Try it ▸ Please give back word for word the lines of the material below between the line containing "destruct l as [|d' l]." and the line containing "rewrite scan_reverse.", inclusive.

Given information ▸
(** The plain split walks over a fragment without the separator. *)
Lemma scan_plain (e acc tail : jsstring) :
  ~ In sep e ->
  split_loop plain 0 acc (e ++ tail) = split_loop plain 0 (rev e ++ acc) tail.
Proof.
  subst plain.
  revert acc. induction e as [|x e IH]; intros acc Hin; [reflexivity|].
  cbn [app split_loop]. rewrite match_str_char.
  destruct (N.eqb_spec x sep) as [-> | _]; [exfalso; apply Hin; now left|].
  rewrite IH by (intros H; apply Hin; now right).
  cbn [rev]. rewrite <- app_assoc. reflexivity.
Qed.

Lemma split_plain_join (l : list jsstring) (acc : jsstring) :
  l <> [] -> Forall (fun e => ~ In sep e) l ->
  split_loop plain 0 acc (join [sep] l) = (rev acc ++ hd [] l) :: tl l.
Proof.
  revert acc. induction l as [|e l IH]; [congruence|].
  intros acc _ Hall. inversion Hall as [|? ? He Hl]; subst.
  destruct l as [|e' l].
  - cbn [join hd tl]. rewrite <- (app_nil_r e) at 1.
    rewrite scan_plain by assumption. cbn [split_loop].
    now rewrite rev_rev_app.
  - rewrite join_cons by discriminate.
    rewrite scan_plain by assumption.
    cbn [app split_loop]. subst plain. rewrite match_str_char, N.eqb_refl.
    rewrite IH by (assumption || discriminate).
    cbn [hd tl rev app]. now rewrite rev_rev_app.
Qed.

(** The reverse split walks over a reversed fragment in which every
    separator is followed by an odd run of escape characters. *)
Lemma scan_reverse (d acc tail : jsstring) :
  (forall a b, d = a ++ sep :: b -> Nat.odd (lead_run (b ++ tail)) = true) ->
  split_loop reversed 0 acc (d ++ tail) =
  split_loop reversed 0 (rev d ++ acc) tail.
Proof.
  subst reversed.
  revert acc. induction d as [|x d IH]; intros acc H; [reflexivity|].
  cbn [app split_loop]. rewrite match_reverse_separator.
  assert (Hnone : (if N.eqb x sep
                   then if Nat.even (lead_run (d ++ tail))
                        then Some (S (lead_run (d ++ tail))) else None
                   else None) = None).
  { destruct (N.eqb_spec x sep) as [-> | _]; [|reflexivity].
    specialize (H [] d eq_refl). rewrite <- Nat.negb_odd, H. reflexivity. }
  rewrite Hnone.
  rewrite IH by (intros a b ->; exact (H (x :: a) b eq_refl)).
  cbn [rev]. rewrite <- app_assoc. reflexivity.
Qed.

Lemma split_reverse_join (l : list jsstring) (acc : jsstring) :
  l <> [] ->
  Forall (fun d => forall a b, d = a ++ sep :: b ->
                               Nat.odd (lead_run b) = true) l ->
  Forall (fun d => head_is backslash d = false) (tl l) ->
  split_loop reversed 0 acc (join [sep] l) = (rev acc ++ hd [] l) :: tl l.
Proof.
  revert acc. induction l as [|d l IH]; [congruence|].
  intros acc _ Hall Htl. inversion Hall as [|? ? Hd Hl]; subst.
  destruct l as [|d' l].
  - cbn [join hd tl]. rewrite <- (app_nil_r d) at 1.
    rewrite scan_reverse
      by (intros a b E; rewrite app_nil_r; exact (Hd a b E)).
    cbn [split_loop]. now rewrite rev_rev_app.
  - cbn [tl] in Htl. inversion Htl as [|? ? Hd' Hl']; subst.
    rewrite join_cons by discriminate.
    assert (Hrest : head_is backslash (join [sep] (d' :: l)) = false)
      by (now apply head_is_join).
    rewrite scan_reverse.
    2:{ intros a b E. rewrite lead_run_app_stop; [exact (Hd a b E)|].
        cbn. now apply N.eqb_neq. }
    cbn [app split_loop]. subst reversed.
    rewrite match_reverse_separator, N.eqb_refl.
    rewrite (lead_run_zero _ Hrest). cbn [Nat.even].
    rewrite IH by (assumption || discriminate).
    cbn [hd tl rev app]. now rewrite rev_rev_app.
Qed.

---

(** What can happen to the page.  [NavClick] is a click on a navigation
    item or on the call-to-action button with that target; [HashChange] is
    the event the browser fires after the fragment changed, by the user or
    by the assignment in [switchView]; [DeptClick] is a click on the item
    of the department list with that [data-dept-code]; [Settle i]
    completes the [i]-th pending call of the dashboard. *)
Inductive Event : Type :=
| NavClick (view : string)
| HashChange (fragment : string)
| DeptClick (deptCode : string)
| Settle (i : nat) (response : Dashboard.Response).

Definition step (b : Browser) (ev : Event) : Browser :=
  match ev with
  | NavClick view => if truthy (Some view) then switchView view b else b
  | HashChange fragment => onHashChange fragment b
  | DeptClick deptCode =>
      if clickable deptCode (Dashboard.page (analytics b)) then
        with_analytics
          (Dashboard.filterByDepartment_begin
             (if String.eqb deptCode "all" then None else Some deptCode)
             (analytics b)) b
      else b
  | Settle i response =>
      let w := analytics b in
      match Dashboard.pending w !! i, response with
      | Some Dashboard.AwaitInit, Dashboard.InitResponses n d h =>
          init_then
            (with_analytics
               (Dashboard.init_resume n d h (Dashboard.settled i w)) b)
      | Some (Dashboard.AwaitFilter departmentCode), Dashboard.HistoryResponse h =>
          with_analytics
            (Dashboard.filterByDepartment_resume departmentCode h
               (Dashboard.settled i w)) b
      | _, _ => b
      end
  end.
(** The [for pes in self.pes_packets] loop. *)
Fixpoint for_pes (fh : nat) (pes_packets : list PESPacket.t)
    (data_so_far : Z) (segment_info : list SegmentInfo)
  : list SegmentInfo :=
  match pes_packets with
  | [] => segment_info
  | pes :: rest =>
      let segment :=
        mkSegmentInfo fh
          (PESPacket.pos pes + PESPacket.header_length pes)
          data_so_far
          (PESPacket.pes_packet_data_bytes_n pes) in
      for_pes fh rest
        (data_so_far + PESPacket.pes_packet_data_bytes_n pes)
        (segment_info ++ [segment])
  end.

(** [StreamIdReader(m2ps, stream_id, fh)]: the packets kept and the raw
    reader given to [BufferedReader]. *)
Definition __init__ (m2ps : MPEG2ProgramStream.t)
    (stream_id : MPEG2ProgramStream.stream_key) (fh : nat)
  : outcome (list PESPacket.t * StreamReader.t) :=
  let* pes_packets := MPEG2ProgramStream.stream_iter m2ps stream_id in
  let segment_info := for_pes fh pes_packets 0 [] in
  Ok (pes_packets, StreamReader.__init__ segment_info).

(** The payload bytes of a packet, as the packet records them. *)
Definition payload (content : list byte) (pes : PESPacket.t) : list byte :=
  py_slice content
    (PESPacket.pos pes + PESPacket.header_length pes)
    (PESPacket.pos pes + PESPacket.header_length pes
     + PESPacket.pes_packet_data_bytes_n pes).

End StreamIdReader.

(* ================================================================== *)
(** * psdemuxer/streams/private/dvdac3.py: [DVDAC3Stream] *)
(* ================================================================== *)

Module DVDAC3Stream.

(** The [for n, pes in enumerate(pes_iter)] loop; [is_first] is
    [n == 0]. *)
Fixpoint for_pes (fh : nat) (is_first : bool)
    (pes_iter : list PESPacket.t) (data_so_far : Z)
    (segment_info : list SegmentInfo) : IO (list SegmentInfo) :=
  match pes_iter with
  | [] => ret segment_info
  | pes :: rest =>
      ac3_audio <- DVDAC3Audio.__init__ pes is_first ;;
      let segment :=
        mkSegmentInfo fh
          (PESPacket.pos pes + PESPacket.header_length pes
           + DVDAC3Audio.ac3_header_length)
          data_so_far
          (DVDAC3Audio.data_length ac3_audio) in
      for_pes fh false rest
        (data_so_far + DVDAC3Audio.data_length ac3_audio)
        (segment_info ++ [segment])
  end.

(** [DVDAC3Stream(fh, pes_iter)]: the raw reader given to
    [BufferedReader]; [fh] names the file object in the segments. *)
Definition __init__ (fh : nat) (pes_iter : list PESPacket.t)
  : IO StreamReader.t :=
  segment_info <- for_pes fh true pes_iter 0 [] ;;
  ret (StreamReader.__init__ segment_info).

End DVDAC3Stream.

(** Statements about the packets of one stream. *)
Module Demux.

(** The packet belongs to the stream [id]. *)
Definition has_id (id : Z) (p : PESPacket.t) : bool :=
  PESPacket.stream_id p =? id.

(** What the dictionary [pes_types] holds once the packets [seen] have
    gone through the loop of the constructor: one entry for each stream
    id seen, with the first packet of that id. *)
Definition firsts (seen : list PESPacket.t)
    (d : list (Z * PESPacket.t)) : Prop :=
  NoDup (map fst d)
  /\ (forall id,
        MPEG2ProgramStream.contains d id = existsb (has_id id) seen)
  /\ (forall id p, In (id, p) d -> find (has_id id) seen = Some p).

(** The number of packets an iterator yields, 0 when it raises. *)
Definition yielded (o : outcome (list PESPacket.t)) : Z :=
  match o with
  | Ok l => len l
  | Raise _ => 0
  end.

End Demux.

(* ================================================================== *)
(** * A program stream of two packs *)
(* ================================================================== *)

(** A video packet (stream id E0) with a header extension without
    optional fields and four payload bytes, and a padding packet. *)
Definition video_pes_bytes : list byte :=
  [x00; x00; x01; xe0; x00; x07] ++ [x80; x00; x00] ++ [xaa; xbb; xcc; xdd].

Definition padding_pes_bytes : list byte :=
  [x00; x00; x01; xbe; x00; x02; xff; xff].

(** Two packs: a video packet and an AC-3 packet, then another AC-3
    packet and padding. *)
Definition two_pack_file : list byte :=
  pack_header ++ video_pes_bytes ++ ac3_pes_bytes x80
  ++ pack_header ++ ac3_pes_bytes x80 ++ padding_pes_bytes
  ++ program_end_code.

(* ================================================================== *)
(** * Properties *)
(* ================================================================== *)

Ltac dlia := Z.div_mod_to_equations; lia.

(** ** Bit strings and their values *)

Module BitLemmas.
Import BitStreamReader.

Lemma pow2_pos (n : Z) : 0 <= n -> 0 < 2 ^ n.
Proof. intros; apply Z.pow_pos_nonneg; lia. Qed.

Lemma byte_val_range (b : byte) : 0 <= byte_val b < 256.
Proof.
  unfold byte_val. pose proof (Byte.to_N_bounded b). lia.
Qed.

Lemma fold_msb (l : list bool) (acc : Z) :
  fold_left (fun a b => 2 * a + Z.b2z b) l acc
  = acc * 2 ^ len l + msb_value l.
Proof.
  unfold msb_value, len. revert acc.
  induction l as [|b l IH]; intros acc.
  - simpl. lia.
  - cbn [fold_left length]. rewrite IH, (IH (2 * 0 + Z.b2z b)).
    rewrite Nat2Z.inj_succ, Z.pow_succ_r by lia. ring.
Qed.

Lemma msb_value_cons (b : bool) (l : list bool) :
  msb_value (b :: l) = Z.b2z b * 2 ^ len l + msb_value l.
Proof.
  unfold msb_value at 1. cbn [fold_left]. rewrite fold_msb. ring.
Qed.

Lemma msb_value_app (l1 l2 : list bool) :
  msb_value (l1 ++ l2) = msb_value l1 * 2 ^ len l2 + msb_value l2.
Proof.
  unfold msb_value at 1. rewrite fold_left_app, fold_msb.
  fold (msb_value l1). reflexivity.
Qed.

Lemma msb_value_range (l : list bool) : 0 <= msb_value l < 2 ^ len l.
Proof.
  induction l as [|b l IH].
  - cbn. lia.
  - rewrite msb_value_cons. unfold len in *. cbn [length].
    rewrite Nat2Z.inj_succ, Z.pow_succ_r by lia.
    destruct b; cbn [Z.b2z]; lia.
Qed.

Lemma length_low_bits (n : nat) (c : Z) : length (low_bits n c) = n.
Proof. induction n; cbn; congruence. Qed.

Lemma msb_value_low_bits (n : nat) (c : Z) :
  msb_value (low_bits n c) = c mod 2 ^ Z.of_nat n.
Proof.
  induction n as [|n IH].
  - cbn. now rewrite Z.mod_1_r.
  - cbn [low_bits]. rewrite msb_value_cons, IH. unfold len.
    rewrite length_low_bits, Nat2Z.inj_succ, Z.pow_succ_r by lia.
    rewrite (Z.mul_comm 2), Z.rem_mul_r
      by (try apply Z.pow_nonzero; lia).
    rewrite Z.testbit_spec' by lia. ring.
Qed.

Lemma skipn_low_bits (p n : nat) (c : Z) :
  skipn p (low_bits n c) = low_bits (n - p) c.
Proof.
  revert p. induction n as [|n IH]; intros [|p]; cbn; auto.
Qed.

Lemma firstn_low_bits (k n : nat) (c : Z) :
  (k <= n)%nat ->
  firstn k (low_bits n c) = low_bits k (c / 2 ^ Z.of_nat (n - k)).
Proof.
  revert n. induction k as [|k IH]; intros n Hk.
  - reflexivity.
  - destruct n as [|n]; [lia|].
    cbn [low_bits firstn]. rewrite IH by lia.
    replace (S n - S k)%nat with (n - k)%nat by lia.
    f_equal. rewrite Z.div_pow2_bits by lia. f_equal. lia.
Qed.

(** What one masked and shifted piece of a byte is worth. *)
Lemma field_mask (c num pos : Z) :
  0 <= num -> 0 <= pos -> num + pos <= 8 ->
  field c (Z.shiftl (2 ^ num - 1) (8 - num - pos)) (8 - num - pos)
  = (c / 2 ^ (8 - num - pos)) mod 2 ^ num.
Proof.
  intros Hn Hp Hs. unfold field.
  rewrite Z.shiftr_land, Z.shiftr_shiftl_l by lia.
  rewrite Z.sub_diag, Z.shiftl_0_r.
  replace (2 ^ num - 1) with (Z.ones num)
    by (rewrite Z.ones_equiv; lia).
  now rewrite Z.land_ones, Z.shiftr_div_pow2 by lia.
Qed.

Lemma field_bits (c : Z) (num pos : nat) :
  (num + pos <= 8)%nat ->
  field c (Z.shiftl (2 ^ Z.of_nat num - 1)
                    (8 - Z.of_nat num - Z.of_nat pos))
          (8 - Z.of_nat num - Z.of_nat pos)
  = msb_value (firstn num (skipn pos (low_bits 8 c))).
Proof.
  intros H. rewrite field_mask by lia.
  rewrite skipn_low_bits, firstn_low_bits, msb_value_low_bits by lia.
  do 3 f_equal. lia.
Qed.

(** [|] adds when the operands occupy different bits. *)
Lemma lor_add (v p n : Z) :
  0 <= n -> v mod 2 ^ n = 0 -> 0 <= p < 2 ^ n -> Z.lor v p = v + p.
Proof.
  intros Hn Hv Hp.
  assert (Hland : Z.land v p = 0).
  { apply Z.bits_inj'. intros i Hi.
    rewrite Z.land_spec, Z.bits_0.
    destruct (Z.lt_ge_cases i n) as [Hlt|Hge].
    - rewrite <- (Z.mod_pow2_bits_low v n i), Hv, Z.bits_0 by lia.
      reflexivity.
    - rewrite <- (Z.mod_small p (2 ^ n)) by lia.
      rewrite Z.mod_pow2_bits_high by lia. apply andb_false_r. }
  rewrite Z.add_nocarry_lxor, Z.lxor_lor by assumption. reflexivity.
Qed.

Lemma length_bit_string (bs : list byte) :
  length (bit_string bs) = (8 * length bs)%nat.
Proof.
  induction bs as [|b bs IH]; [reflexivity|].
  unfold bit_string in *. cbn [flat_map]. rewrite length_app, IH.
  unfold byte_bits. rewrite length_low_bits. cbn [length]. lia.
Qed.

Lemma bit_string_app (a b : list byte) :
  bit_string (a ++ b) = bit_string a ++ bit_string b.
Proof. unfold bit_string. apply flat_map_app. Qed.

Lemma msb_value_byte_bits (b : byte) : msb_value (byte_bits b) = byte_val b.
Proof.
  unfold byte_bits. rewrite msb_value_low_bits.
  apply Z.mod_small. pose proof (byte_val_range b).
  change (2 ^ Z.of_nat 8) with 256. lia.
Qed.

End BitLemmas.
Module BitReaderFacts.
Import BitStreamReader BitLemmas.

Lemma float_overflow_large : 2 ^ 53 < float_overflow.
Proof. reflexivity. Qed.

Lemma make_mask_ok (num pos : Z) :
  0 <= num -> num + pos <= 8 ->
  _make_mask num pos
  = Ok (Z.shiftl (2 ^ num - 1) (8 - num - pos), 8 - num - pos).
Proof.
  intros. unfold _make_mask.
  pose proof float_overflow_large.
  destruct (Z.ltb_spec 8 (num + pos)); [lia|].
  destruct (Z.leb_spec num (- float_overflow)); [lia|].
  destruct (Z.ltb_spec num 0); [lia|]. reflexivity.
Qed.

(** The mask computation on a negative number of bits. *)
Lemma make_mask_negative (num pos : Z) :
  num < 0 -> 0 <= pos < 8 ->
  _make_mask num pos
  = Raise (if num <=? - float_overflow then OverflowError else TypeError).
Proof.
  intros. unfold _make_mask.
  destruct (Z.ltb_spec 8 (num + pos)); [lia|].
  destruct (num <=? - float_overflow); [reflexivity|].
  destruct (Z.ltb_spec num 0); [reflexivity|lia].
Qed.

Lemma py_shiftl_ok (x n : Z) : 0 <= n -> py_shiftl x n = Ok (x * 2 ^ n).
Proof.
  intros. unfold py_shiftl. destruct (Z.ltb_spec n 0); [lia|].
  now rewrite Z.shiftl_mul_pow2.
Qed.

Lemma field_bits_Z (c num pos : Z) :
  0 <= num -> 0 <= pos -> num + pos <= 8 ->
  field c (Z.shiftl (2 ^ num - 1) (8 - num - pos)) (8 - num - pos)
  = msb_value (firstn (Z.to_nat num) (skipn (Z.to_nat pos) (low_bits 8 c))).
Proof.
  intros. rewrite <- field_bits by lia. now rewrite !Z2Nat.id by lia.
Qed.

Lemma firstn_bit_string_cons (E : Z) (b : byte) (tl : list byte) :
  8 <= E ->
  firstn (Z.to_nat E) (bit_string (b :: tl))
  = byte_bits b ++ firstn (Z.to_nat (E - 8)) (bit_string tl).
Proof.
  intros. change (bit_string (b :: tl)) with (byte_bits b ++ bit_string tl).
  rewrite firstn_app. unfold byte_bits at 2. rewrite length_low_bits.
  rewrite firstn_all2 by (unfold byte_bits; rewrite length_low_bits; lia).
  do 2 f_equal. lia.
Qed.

* * *

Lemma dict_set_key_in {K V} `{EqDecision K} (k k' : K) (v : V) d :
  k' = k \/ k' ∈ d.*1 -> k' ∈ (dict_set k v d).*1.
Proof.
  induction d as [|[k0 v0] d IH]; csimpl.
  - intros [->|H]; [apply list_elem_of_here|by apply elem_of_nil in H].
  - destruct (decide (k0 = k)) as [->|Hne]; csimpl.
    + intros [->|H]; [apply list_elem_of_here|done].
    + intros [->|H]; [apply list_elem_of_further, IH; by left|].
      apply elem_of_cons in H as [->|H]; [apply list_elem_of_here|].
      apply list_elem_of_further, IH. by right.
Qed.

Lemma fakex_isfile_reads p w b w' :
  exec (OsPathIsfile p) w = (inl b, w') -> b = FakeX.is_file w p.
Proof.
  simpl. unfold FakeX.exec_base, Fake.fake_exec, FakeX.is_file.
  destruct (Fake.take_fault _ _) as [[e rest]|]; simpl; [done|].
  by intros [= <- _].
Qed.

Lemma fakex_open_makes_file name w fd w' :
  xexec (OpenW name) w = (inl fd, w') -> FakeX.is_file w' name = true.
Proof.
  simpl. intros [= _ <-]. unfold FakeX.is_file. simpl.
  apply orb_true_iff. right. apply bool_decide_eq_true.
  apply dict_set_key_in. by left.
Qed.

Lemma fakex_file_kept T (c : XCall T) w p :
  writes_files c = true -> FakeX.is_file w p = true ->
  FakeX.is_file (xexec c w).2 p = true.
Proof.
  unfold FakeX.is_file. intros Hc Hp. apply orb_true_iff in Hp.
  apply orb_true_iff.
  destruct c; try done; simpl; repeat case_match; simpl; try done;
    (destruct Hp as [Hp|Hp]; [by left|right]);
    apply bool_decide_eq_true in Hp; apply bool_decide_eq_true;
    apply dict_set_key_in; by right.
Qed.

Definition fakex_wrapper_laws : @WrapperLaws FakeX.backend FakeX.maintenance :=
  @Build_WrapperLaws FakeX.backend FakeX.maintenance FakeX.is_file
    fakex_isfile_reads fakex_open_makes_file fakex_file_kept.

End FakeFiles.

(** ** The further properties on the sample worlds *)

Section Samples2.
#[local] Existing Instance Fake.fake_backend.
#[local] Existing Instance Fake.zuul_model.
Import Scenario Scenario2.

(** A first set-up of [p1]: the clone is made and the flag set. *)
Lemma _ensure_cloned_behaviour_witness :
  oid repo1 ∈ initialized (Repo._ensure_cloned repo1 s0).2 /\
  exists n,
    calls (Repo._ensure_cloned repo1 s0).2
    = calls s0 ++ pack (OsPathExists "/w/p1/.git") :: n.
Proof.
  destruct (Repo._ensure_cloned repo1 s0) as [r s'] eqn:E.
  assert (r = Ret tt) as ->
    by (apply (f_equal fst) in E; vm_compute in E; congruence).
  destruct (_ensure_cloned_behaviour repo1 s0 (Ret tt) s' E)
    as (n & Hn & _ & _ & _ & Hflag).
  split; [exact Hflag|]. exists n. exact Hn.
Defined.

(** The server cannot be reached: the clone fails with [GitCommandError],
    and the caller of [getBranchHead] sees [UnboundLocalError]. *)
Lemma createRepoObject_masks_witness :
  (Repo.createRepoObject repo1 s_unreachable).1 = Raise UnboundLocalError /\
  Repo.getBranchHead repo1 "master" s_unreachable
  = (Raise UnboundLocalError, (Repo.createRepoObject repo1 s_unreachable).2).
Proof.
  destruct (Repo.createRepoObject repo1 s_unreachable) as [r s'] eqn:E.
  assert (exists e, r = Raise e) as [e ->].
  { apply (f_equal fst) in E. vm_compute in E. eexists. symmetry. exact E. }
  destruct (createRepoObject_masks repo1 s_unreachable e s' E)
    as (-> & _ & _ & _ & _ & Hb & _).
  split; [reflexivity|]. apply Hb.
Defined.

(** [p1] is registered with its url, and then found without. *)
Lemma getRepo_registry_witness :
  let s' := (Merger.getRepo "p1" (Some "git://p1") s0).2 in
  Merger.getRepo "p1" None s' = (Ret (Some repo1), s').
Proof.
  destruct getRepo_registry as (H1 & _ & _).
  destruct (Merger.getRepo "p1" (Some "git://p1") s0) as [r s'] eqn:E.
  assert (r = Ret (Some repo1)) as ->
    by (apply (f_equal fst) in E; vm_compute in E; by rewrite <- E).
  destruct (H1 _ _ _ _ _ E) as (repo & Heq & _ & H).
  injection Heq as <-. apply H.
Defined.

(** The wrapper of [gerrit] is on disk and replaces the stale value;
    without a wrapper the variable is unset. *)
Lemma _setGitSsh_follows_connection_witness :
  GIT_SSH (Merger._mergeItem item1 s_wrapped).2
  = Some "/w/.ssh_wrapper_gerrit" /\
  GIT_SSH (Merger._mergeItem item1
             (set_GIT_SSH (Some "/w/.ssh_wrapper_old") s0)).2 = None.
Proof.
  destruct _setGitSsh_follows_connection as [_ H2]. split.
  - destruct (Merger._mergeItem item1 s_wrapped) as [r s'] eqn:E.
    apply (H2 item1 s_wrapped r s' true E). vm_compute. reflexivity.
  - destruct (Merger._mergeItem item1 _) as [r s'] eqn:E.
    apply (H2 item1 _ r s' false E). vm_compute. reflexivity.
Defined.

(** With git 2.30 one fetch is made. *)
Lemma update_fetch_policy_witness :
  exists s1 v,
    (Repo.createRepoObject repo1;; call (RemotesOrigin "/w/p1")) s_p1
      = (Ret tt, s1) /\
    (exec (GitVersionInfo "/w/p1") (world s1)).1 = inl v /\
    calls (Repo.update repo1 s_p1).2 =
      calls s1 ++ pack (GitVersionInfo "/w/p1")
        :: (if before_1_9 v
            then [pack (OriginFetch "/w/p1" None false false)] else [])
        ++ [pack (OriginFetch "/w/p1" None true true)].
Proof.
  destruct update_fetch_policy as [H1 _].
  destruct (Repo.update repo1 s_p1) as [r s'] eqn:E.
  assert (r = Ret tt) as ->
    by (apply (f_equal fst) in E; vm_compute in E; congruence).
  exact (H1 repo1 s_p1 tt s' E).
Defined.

Solution to this problem ▸
  destruct l as [|d' l].
  - cbn [join hd tl]. rewrite <- (app_nil_r d) at 1.
    rewrite scan_reverse
      by (intros a b E; rewrite app_nil_r; exact (Hd a b E)).
    cbn [split_loop]. now rewrite rev_rev_app.
  - cbn [tl] in Htl. inversion Htl as [|? ? Hd' Hl']; subst.
    rewrite join_cons by discriminate.
    assert (Hrest : head_is backslash (join [sep] (d' :: l)) = false)
      by (now apply head_is_join).
    rewrite scan_reverse.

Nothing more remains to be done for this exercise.